### Activity
Below are the entries; give again exactly the lines from the one mentioning "(** [elapsed_seconds.saturating_mul(1_000)] *)" through the one mentioning "Definition recovery_event_payload (target_session_id", inclusive.
(Records supplied Opens)
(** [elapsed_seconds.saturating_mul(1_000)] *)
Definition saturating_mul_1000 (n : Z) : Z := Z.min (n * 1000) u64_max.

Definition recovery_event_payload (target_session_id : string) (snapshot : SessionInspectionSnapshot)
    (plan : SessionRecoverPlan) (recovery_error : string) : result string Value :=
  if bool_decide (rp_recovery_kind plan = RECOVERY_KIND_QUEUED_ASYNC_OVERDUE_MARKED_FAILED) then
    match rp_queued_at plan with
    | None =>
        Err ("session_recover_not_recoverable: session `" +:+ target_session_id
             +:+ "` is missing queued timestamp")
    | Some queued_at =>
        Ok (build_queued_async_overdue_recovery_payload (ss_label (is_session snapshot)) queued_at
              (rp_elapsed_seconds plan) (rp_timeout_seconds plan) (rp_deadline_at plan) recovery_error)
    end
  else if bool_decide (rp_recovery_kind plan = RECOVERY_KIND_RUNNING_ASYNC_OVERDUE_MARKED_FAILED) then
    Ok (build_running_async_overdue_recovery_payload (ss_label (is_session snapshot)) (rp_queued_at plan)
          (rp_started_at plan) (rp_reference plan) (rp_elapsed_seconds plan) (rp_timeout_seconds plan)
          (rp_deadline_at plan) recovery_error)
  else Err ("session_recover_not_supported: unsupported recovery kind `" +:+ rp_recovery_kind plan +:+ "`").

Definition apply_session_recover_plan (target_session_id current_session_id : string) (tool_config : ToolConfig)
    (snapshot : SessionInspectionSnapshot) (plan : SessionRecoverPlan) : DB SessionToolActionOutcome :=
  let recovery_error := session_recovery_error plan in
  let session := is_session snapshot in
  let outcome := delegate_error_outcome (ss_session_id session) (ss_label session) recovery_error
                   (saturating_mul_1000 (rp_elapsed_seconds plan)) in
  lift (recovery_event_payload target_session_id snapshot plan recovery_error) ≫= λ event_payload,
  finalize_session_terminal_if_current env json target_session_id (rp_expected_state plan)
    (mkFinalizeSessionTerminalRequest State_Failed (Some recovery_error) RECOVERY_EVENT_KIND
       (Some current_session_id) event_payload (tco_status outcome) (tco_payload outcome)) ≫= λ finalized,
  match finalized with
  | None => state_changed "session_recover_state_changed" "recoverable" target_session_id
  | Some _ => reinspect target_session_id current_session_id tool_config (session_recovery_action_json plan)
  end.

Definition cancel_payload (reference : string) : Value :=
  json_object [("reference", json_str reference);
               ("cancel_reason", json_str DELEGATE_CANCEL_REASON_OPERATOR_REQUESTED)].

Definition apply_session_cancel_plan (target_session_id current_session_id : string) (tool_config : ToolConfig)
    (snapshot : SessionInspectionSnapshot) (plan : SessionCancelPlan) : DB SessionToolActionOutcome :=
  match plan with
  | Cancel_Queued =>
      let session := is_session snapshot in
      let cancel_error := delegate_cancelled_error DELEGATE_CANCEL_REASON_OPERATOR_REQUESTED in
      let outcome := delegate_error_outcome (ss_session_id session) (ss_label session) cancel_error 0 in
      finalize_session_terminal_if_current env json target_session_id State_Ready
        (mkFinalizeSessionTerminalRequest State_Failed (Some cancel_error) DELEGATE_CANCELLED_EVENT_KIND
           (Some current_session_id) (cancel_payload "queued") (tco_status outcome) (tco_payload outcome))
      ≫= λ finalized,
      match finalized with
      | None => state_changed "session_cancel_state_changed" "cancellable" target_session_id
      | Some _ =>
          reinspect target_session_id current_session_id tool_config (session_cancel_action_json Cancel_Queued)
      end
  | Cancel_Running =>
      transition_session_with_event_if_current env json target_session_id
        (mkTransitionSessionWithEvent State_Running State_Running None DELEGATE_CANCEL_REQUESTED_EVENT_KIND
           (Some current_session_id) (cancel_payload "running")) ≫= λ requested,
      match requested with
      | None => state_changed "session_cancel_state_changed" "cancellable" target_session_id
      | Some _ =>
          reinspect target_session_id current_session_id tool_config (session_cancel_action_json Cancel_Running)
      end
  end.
(Records supplied Closes)
(Records supplied Opens)
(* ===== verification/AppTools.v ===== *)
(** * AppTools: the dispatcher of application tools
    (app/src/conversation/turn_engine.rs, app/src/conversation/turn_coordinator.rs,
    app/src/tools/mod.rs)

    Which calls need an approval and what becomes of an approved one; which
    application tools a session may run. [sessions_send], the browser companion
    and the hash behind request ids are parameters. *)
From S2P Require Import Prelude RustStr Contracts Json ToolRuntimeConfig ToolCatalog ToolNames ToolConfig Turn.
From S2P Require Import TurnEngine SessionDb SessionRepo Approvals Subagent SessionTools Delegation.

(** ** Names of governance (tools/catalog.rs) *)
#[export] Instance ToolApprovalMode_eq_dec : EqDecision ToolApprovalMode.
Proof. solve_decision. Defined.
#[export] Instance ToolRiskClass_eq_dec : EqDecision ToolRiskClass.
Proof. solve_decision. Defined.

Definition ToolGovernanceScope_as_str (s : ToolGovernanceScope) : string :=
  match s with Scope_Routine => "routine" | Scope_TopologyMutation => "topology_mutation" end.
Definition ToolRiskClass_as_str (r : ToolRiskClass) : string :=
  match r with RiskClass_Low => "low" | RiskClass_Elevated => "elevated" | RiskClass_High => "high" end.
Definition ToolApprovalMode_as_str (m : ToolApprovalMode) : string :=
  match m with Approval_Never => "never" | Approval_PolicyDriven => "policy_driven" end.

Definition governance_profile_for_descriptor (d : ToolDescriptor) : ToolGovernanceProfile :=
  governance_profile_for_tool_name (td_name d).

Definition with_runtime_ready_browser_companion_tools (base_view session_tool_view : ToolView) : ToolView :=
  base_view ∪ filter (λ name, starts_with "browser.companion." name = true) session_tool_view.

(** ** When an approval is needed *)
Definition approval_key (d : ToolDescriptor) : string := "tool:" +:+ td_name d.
(Records supplied Closes)
(Records supplied Opens)
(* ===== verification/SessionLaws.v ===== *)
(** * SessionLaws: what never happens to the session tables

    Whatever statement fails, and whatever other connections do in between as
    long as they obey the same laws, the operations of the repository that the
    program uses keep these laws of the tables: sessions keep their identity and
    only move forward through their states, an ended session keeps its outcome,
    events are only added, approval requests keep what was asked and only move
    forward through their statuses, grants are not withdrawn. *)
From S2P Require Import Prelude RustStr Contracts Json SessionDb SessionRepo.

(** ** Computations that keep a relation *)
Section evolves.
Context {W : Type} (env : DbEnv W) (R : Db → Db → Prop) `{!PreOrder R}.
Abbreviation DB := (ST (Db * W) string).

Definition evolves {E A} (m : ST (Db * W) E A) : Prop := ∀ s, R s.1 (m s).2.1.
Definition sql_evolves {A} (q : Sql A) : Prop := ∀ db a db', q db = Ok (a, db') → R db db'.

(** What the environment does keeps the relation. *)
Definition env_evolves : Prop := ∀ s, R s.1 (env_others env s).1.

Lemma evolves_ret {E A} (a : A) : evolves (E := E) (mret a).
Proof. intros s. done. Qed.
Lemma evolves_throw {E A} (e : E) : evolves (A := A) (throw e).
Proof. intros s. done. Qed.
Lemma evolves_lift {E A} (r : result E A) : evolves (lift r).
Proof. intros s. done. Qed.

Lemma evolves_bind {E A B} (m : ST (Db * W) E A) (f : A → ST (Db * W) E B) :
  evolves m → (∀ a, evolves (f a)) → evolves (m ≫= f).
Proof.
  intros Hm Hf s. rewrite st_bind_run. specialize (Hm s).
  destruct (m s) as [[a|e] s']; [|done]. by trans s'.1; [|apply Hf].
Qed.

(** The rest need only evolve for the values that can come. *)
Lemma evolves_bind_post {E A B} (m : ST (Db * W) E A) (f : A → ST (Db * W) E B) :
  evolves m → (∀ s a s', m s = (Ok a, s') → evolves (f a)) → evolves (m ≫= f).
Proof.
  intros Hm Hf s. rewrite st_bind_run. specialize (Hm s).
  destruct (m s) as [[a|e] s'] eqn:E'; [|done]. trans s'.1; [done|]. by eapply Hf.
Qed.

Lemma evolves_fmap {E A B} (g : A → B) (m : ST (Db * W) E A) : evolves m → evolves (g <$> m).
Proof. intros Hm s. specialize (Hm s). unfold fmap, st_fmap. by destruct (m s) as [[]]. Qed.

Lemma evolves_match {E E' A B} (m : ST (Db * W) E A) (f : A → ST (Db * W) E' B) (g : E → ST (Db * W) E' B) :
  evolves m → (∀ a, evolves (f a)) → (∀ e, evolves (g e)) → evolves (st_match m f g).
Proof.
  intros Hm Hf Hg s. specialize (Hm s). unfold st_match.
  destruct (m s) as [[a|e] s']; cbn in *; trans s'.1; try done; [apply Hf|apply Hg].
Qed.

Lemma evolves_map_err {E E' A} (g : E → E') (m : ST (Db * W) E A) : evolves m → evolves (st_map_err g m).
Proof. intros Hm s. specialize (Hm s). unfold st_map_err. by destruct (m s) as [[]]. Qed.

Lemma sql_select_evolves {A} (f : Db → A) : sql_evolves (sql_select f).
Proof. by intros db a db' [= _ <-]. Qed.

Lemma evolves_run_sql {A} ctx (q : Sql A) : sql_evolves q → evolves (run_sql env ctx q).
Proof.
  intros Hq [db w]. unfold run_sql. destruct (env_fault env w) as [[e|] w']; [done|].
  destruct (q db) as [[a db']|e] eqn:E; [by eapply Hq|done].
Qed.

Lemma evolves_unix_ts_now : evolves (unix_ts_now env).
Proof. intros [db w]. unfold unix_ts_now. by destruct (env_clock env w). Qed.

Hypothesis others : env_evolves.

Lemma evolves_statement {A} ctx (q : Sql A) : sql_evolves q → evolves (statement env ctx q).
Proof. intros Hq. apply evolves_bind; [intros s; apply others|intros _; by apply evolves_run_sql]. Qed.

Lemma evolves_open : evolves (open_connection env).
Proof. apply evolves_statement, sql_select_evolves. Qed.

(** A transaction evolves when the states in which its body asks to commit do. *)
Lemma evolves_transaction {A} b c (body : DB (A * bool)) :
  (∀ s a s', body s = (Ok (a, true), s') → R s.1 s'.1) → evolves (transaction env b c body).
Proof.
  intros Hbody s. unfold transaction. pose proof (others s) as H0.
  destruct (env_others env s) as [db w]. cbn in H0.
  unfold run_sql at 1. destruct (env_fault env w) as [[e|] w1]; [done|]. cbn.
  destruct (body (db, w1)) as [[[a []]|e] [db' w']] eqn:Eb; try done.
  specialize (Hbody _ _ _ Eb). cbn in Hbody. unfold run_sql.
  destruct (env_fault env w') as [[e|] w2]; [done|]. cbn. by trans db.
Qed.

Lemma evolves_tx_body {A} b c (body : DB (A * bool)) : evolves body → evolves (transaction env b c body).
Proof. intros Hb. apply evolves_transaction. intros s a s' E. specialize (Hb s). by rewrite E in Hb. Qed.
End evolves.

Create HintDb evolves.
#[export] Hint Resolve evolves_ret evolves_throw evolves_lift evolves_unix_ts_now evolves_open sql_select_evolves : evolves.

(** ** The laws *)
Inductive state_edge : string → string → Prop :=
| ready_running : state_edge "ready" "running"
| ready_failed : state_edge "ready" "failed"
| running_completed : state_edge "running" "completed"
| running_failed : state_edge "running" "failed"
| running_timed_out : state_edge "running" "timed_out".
(Records supplied Closes)
### Answer section
(** [elapsed_seconds.saturating_mul(1_000)] *)
Definition saturating_mul_1000 (n : Z) : Z := Z.min (n * 1000) u64_max.

Definition recovery_event_payload (target_session_id : string) (snapshot : SessionInspectionSnapshot)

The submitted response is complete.